WORK TO BE COMPLETED: Copy out the line containing "destruct l1; cbn" and each line after it, through the last one in the material, exactly as written.

INFORMATION PROVIDED:
━━━━━━━━━━━━━━━━
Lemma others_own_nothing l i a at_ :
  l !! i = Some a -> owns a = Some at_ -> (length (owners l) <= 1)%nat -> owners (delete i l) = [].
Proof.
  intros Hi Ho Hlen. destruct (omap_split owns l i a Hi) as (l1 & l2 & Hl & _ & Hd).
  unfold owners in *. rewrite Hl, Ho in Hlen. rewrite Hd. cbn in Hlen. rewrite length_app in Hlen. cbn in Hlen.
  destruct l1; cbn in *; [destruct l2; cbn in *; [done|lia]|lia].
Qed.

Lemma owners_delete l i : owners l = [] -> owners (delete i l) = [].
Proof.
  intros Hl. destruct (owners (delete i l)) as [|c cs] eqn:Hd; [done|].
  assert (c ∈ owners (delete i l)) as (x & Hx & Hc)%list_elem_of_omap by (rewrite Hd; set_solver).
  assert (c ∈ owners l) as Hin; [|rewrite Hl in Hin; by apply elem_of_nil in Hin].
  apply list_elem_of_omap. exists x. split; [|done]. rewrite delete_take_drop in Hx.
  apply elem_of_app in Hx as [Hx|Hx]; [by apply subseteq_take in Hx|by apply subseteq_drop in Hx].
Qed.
━━━━━━━━━━━━━━━━
TASK OUTPUT:
  destruct l1; cbn in *; [destruct l2; cbn in *; [done|lia]|lia].
Qed.

Lemma owners_delete l i : owners l = [] -> owners (delete i l) = [].
Proof.
  intros Hl. destruct (owners (delete i l)) as [|c cs] eqn:Hd; [done|].
  assert (c ∈ owners (delete i l)) as (x & Hx & Hc)%list_elem_of_omap by (rewrite Hd; set_solver).
  assert (c ∈ owners l) as Hin; [|rewrite Hl in Hin; by apply elem_of_nil in Hin].
  apply list_elem_of_omap. exists x. split; [|done]. rewrite delete_take_drop in Hx.
  apply elem_of_app in Hx as [Hx|Hx]; [by apply subseteq_take in Hx|by apply subseteq_drop in Hx].
Qed.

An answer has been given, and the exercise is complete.